The cross-validation is done by partitioning users into 5 sets. Each set is used to produce a train-test pair of rating files; the test rating set contains 20% of each test user’s ratings, while the training set contains the remainder of their ratings along with all the ratings for the non-test users (the users in the other 4 partitions).

The following metrics are computed:

  • RMSE of rating predictions

  • nDCG of rating predictions (only considers test items, measuring the rank effectiveness of the recommender)

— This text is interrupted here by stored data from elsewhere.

(** The loop over tables whose [PRAGMA] all succeed. *)
Lemma ss_schema_loop txn ts info (w : World S) :
  w_conn w = Open txn -> (forall t, In t ts -> pragma_ok txn t (info t)) ->
  exists w', fold_m ss_schema_table [] (map PyStr ts) w = (w', Ok (schema_dict info ts))
    /\ w_log w' = (w_log w ++ flat_map (fun t => [EvExecute (pragma_query t); EvFetchall]) ts)%list
    /\ w_conn w' = Open txn.
Proof.
  intros Hw Hp.
  destruct (fold_m_spec ss_schema_table
     (fun acc v => match v with PyStr t => dict_set acc t (PyList (map ss_entry (info t))) | _ => acc end)
     (fun v => match v with PyStr t => [EvExecute (pragma_query t); EvFetchall] | _ => [] end)
     (fun w => w_conn w = Open txn) (map PyStr ts) [] w) as [w' [E [L C]]]; [|exact Hw|].
  - intros acc v w1 Hv Hw1. apply in_map_iff in Hv as [t [<- Ht]].
    exact (ss_schema_table_ok txn acc t (info t) w1 Hw1 (Hp t Ht)).
  - exists w'. autorewrite with sqlagent_rw in E, L. auto.
Qed.

(** The same, for the six-column rows [get_schema()] reads. *)
Definition s_pragma_ok (txn : S) (t : string) (cols : list pyval) : Prop :=
  exists c, be_execute txn (pragma_query t) = inr c /\ cur_txn c = txn
            /\ cur_rows c = inr cols /\ Forall info_row6 cols.

Lemma s_column_info col (w : World S) : info_row6 col -> s_column col w = (w, Ok (s_entry col)).
Proof. intros [cid [n [ty [nn [d [pk [rest ->]]]]]]]. reflexivity. Qed.

Lemma s_schema_table_ok txn acc t cols (w : World S) :
  w_conn w = Open txn -> s_pragma_ok txn t cols ->
  exists w', s_schema_table acc (PyTuple [PyStr t]) w
      = (w', Ok (dict_set acc t (PyList (map s_entry cols))))
    /\ w_log w' = (w_log w ++ [EvExecute (pragma_query t); EvFetchall])%list
    /\ w_conn w' = Open txn.
Proof.
  intros Hw [c [Hc [Ht [Hr Hi]]]].
  cbv beta iota zeta delta [s_schema_table bind lift ret py_index nth_error table_key
    db_execute db_fetchall log_event].
  rewrite Hw, Hc, Ht; cbn [w_file w_conn w_log cur_rows]. rewrite Hr.
  rewrite (map_m_pure _ s_entry) by (intros x Hx; apply s_column_info;
    exact (proj1 (Forall_forall _ _) Hi x Hx)).
  eexists; repeat split. now rewrite <- app_assoc.
Qed.

Lemma s_schema_loop txn ts info (w : World S) :
  w_conn w = Open txn -> (forall t, In t ts -> s_pragma_ok txn t (info t)) ->
  exists w', fold_m s_schema_table [] (master_rows ts) w = (w', Ok (s_schema_dict info ts))
    /\ w_log w' = (w_log w ++ flat_map (fun t => [EvExecute (pragma_query t); EvFetchall]) ts)%list
    /\ w_conn w' = Open txn.
Proof.
  intros Hw Hp.
  destruct (fold_m_spec s_schema_table
     (fun acc v => match v with
                   | PyTuple [PyStr t] => dict_set acc t (PyList (map s_entry (info t)))
                   | _ => acc end)
     (fun v => match v with
               | PyTuple [PyStr t] => [EvExecute (pragma_query t); EvFetchall]
               | _ => [] end)
     (fun w => w_conn w = Open txn) (master_rows ts) [] w) as [w' [E [L C]]]; [|exact Hw|].
  - intros acc v w1 Hv Hw1. unfold master_rows in Hv; apply in_map_iff in Hv as [t [<- Ht]].
    exact (s_schema_table_ok txn acc t (info t) w1 Hw1 (Hp t Ht)).
  - exists w'. unfold master_rows in E, L. autorewrite with sqlagent_rw in E, L. auto.
Qed.

(** The first steps of [schema()]: connect and read [sqlite_master]. *)
Lemma ss_schema_master c0 ts (w : World S) :
  be_connect (w_file w) = None -> be_execute (w_file w) master_query = inr c0 ->
  cur_rows c0 = inr (master_rows ts) ->
  ss_schema_body w =
  (schema_data <- fold_m ss_schema_table [] (map PyStr ts) ;; db_close ;;; ret schema_data)
    (mkWorld (if cur_autocommit c0 then cur_txn c0 else w_file w) (Open (cur_txn c0))
             (w_log w ++ [EvConnect; EvExecute master_query; EvFetchall])).
Proof.
  intros Hc He Hr.
  cbv beta iota zeta delta [ss_schema_body bind lift ret db_connect db_execute db_fetchall log_event].
  rewrite Hc; cbn [w_file w_conn w_log]. rewrite He, Hr.
  rewrite master_rows_index. cbn [w_file w_conn w_log]. now rewrite <- !app_assoc.
Qed.

End SchemaLoop.

(** ** Properties of the endpoints *)

Section Endpoints.
Context {S : Type} `{SqliteBackend S}.

(** C14: [/api/execute] of [simple_app.py] never runs a query: for
    every body whose [sql] is a non-blank string it answers 500 with
    the [NameError] of the undefined [execute_sql_query], and makes no
    call to the database. *)
Theorem simple_api_execute_name_error kvs s (w : World S) :
  dict_get kvs "sql" (PyStr "") = PyStr s -> strip s <> EmptyString ->
  s_api_execute (PyDict kvs) w =
    (w, Ok (Http500 (NameError "name 'execute_sql_query' is not defined"))).
Proof.
  intros Hsql Hs. unfold_views. rewrite Hsql. cbn.
  destruct (String.eqb_spec (strip s) ""); [contradiction|reflexivity].
Qed.

(** C15: [/api/execute] of [super_simple_app.py] sends a query made of
    white space only to the database: [if not sql] lets it through, the
    gate cleans it to the empty text and appends the clause, and the
    statement " LIMIT 100" is executed. *)
Theorem ss_execute_blank_reaches_db s (w : World S) :
  s <> EmptyString -> all_chars is_space s = true -> be_connect (w_file w) = None ->
  exists w' r l, ss_execute (PyDict [("sql", PyStr s)]) w = (w', Ok r)
    /\ w_log w' = (w_log w ++ l)%list /\ executed l = [" LIMIT 100"].
Proof.
  intros Hne Hs Hc. unfold_views.
  rewrite dict_get_hd, dict_get_tl, dict_get_nil by discriminate.
  rewrite truthy_nonempty_str by exact Hne. cbn [negb eq_str_lit].
  unfold_views. rewrite (safe_gate_blank s Hs). run_views; finish_outcome.
Qed.

(** C16: any [security_level] other than the exact string "safe" (a
    different case, [null], a number) turns the gate off: the text is
    executed as it came, a blocked keyword included. *)
Theorem ss_execute_level_not_safe s lvl (w : World S) :
  s <> EmptyString -> eq_str_lit lvl "safe" = false -> be_connect (w_file w) = None ->
  exists w' r l,
    ss_execute (PyDict [("sql", PyStr s); ("security_level", lvl)]) w = (w', Ok r)
    /\ w_log w' = (w_log w ++ l)%list /\ executed l = [s].
Proof.
  intros Hne Hl Hc. unfold_views.
  rewrite dict_get_hd, dict_get_tl, dict_get_hd by discriminate.
  rewrite truthy_nonempty_str, Hl by exact Hne. cbn [negb].
  run_views; finish_outcome.
Qed.

(** C11: end to end, the safe mode of [/api/execute] of
    super_simple_app.py: for any JSON object whose "security_level" is
    "safe" or absent, every statement the request sends to the database
    is what the gate allowed for the body's "sql" text, so by C1 it has
    no blocked keyword, no [;] and a LIMIT clause; a body whose "sql" is
    not a [str] sends none. *)
Theorem ss_execute_safe_statements kvs (w : World S) :
  eq_str_lit (dict_get kvs "security_level" (PyStr "safe")) "safe" = true ->
  exists l w' r, ss_execute (PyDict kvs) w = (w', Ok r) /\ w_log w' = (w_log w ++ l)%list
    /\ forall q, In q (executed l) ->
         exists s, dict_get kvs "sql" (PyStr "") = PyStr s /\ safe_gate s = Allow q.
Proof.
  intros Hs. cbv beta iota zeta delta [ss_execute flask_view py_try bind lift as_dict ret].
  rewrite Hs. destruct (negb (truthy (dict_get kvs "sql" (PyStr "")))).
  - exists []. unfold jsonify_m. destruct (jsonify _); do 2 eexists;
      (split; [reflexivity|]); (split; [symmetry; apply app_nil_r|intros q []]).
  - destruct (run_sql_safe_executed (dict_get kvs "sql" (PyStr "")) w) as [l [w1 [r [E [L X]]]]].
    rewrite E. exists l. unfold jsonify_m. destruct (jsonify r); do 2 eexists;
      (split; [reflexivity|]); (split; [exact L|exact X]).
Qed.

(** C17: a query that succeeds but returns a BLOB value makes the
    endpoint answer 500: [jsonify] of the result raises [TypeError]
    outside the [try], after the statement ran and the connection was
    closed. *)
Theorem ss_execute_blob_500 s t c rows names (w : World S) :
  s <> EmptyString -> be_connect (w_file w) = None -> safe_gate s = Allow t ->
  be_execute (w_file w) t = inr c -> upper_startswith "SELECT" (strip t) = true ->
  cur_rows c = inr rows -> cur_description c = Some names -> jsonify (PyList rows) = None ->
  exists w', ss_execute (PyDict [("sql", PyStr s)]) w =
    (w', Ok (Http500 (TypeError "Object of type bytes is not JSON serializable")))
    /\ w_conn w' = Closed.
Proof.
  intros Hne Hc Hg He Hsel Hr Hd Hj. unfold_views.
  rewrite dict_get_hd, dict_get_tl, dict_get_nil by discriminate.
  rewrite truthy_nonempty_str by exact Hne. cbn [negb eq_str_lit].
  rewrite String.eqb_refl. unfold_views.
  rewrite Hg; unfold_views; rewrite Hc; unfold_views; rewrite He; unfold_views.
  rewrite Hsel, Hr, Hd. unfold_views.
  rewrite (jsonify_ss_rows_none _ _ Hj). eexists; split; reflexivity.
Qed.

(** C19: an empty query is refused before the database: the empty or
    missing [sql] in [super_simple_app.py], any blank string in
    [simple_app.py]; the world is unchanged. *)
Theorem empty_query_no_db (w : World S) :
  ss_execute (PyDict [("sql", PyStr "")]) w =
    (w, Ok (Http200 (JObj [("success", JBool false); ("error", JStr "No SQL provided")])))
  /\ ss_execute (PyDict []) w =
    (w, Ok (Http200 (JObj [("success", JBool false); ("error", JStr "No SQL provided")])))
  /\ forall s, all_chars is_space s = true ->
     s_api_execute (PyDict [("sql", PyStr s)]) w =
       (w, Ok (Http200 (JObj [("success", JBool false); ("error", JStr "Empty query");
                              ("message", JStr "Please enter a SQL query")]))).
Proof.
  split; [reflexivity|split; [reflexivity|]].
  intros s Hs. unfold_views. rewrite dict_get_hd. cbn [strip_value lift].
  rewrite (proj2 (strip_empty_iff s) Hs). reflexivity.
Qed.

(** C20: [/api/schema] of [super_simple_app.py] lists every table: when
    the database opens, [sqlite_master] names the tables [ts] and each
    [PRAGMA table_info] succeeds, the response is the JSON of the
    dictionary mapping each table to its [{"name", "type"}] entries, the
    calls are exactly [schema_calls ts] and the connection is closed. *)
Theorem ss_schema_lists_tables (w : World S) c0 ts info j :
  be_connect (w_file w) = None -> be_execute (w_file w) master_query = inr c0 ->
  cur_rows c0 = inr (master_rows ts) ->
  (forall t, In t ts -> pragma_ok (cur_txn c0) t (info t)) ->
  jsonify (PyDict (schema_dict info ts)) = Some j ->
  exists w', ss_schema w = (w', Ok (Http200 j))
    /\ w_log w' = (w_log w ++ schema_calls ts)%list /\ w_conn w' = Closed.
Proof.
  intros Hc He Hr Hp Hj.
  cbv beta iota zeta delta [ss_schema flask_view py_try bind ret].
  rewrite (ss_schema_master c0 ts w Hc He Hr).
  cbv beta iota zeta delta [bind ret db_close].
  match goal with |- context [fold_m ss_schema_table [] (map PyStr ts) ?W] =>
    destruct (ss_schema_loop (cur_txn c0) ts info W eq_refl Hp) as [w1 [E [L C]]] end.
  rewrite E.
  unfold jsonify_m; rewrite Hj. eexists; repeat split; cbn [w_log].
  rewrite L; cbn [w_log]. unfold schema_calls. now rewrite <- !app_assoc.
Qed.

  • Mean reciprocal rank with 10-item recommendation lists, considering an item ‘relevant’ if the user rated it.

Gradle Tasks

The example project defines a number of Gradle tasks. You have already seen the evaluate task. Some of the other tasks you can run are:

testClasses

Compile all source code, including unit tests.

test

Compile the code and run the unit tests for the custom LensKit components.

analyzeResults

Run the evaluation and then process the analysis notebook into a static HTML file build/analysis.html containing the results of the experiment, with charts.

clean

Delete all compiled code, temporary data files, and evaluation results, but not the downloaded data files.

cleanData

Delete the downloaded data files.

Gradle automatically checks the dependencies of each task, and skips it if nothing affecting its operation has changed since the last time it was run.